## Work request
Copy out, from the data, each line containing the string "Pushed".

=== Information ===

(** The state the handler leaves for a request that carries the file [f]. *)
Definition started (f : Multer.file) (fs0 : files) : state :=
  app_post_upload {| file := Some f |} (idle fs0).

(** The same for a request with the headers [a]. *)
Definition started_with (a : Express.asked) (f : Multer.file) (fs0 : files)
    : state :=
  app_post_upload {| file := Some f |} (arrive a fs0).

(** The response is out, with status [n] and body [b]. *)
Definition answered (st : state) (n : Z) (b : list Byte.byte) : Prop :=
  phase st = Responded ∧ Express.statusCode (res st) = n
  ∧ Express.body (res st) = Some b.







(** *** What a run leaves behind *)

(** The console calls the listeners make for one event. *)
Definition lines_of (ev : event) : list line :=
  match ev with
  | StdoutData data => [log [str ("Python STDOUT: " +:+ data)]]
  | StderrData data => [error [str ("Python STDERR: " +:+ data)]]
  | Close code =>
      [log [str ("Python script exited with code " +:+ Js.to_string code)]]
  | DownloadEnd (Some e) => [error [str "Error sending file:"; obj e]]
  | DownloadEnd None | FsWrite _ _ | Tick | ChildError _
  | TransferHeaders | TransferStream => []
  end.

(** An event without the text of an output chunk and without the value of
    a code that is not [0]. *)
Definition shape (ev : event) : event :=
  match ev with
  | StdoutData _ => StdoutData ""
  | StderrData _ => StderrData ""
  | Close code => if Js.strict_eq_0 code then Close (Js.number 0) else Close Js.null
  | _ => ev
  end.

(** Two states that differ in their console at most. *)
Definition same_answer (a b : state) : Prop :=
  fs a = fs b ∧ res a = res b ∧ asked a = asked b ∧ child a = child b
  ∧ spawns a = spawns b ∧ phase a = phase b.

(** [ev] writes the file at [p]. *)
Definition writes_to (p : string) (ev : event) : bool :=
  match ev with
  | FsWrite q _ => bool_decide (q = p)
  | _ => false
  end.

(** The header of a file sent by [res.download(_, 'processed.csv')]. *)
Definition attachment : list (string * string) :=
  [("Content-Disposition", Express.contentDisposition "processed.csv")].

===
=== Information ===

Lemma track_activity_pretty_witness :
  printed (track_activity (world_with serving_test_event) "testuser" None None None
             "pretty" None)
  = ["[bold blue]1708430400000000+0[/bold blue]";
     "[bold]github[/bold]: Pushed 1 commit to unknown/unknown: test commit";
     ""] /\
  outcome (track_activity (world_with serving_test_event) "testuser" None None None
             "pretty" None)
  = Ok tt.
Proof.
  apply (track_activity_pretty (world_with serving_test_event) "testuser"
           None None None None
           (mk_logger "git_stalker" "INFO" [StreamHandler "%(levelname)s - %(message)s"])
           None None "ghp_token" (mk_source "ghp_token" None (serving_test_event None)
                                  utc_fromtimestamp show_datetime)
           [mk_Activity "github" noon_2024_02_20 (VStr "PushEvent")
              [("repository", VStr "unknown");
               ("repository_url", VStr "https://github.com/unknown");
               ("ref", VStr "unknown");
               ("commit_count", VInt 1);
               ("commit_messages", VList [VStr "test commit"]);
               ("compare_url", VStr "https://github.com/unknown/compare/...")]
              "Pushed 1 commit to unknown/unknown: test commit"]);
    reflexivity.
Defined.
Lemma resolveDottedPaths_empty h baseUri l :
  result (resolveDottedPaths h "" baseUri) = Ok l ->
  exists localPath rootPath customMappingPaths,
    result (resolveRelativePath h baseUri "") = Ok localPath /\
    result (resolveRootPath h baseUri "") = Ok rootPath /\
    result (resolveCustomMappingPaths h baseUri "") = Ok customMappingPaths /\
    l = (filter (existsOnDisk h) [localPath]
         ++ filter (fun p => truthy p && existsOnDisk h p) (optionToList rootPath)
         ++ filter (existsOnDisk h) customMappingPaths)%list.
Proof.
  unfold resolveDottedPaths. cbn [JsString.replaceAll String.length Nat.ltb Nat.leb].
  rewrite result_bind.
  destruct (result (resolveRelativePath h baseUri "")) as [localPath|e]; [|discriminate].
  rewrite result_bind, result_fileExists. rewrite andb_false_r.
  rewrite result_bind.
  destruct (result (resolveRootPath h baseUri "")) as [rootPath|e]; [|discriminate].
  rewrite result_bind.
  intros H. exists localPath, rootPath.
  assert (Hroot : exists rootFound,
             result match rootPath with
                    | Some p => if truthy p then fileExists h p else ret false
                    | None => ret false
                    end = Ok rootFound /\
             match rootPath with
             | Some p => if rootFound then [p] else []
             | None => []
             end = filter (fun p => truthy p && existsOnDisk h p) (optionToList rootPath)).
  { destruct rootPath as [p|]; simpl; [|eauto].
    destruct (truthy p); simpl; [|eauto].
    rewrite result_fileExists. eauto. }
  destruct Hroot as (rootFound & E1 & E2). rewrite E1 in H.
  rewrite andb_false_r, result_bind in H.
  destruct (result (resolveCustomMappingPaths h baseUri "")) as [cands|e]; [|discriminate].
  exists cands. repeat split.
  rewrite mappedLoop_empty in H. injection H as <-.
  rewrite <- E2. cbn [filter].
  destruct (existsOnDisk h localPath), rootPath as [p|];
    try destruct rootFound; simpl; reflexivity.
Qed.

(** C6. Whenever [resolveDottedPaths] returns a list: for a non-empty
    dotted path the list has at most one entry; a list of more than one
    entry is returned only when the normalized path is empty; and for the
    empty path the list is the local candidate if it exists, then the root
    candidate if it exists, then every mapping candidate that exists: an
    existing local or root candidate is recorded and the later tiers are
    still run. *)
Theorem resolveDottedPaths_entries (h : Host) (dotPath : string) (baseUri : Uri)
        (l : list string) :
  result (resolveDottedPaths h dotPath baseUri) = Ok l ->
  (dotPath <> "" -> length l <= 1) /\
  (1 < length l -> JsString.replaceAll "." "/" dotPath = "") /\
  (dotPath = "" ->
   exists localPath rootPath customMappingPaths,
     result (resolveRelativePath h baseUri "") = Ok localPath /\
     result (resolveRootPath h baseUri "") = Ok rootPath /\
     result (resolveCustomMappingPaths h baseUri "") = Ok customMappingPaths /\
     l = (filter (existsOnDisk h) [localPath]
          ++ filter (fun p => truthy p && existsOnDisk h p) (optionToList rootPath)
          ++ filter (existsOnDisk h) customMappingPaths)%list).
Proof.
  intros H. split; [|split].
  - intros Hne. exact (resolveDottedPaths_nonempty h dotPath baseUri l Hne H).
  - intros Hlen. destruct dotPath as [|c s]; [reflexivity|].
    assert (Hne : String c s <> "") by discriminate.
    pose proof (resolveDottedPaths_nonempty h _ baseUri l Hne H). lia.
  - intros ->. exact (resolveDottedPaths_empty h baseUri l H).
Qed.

===
=== Information ===

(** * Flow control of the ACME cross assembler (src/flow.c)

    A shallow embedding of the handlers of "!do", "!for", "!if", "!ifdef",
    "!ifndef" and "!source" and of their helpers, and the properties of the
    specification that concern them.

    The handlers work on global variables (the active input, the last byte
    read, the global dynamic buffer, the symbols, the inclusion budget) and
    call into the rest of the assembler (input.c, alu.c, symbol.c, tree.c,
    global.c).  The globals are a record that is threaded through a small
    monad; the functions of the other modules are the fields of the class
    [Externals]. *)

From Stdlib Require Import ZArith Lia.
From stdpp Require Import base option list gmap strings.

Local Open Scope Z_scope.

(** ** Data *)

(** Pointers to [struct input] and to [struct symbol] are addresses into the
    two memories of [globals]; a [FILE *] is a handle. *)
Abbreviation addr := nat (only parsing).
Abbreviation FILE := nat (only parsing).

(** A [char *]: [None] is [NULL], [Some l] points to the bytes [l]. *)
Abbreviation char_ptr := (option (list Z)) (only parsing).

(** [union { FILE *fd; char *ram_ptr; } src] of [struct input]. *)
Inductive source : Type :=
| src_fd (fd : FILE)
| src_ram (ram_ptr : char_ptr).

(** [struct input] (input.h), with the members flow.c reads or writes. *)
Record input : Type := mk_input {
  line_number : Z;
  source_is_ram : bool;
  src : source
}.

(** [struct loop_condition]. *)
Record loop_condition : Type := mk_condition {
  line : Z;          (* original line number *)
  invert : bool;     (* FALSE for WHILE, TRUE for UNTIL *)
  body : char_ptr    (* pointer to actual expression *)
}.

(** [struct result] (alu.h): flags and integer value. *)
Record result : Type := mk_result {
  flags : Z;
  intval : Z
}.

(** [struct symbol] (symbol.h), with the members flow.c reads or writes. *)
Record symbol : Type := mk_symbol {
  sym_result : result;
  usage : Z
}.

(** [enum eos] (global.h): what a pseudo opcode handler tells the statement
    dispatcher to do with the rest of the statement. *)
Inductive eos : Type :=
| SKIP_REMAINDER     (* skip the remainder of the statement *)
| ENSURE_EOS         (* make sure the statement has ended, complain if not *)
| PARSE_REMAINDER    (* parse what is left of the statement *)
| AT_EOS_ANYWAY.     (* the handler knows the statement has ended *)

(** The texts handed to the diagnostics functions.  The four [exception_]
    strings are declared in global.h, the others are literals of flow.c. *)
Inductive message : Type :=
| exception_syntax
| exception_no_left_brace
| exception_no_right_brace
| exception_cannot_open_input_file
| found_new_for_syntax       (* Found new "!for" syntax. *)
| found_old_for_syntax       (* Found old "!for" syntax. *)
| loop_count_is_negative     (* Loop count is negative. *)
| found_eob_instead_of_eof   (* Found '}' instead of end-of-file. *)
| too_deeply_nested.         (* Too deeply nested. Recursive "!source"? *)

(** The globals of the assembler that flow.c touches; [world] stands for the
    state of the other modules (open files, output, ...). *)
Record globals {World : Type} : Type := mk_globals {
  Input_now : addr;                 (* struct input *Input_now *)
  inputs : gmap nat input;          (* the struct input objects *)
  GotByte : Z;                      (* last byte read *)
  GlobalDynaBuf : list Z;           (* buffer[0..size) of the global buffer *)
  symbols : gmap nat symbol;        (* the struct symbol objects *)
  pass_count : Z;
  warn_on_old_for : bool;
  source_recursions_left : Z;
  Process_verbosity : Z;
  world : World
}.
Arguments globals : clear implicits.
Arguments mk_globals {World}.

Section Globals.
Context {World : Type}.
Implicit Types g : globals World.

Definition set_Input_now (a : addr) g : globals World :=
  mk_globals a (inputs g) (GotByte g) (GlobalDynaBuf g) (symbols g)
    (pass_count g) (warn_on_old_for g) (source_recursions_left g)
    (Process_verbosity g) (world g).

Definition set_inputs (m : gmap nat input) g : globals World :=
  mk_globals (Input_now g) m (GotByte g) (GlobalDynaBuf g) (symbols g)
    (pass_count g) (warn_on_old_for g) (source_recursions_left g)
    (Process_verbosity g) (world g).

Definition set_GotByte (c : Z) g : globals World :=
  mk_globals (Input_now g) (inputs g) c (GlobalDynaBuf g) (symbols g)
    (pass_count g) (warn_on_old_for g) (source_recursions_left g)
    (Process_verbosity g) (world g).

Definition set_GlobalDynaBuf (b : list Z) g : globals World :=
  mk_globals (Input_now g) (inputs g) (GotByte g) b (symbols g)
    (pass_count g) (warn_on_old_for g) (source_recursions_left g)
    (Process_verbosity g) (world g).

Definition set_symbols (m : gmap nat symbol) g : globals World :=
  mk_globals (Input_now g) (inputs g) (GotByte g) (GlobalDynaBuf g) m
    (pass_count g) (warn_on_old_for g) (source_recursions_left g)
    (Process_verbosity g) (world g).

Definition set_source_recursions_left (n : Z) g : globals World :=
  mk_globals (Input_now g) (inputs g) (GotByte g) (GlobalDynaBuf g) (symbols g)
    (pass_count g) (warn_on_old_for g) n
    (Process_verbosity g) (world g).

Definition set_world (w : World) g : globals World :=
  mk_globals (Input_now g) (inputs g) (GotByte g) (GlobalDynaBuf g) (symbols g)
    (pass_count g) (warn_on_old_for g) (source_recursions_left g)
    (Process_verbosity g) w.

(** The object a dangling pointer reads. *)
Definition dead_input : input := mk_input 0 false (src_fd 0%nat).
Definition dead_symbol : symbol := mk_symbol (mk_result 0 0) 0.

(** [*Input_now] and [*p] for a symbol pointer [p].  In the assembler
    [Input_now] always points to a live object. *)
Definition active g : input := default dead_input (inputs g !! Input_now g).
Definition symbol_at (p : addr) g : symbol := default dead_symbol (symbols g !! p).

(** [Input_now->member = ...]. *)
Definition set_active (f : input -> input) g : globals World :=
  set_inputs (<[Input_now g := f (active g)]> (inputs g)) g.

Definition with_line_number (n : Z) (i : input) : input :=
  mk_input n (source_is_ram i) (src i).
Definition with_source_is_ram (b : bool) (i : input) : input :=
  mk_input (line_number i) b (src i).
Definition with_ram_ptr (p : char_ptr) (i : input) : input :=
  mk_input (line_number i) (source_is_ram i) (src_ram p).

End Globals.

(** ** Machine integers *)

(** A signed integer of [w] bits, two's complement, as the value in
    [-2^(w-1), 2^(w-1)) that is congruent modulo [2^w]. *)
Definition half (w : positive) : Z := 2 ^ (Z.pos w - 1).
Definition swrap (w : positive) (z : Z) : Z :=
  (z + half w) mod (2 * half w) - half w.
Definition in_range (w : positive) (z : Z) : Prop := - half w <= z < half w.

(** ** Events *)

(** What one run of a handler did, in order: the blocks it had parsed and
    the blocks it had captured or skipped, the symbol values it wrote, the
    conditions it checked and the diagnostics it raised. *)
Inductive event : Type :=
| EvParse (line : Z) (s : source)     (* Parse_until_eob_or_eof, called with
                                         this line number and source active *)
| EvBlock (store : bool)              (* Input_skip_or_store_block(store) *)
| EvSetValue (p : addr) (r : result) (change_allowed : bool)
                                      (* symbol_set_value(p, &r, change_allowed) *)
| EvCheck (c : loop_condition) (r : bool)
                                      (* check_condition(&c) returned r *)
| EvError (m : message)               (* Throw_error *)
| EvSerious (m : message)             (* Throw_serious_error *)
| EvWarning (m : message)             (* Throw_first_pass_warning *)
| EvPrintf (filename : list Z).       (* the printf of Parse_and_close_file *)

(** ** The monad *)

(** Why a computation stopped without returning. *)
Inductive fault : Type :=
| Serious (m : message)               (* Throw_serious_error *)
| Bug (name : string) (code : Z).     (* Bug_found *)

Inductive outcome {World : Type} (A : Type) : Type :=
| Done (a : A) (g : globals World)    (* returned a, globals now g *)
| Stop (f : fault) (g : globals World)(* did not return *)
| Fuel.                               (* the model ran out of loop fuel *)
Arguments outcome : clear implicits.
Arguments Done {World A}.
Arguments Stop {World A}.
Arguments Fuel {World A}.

===

## Response to the exercise
     "[bold]github[/bold]: Pushed 1 commit to unknown/unknown: test commit";
              "Pushed 1 commit to unknown/unknown: test commit"]);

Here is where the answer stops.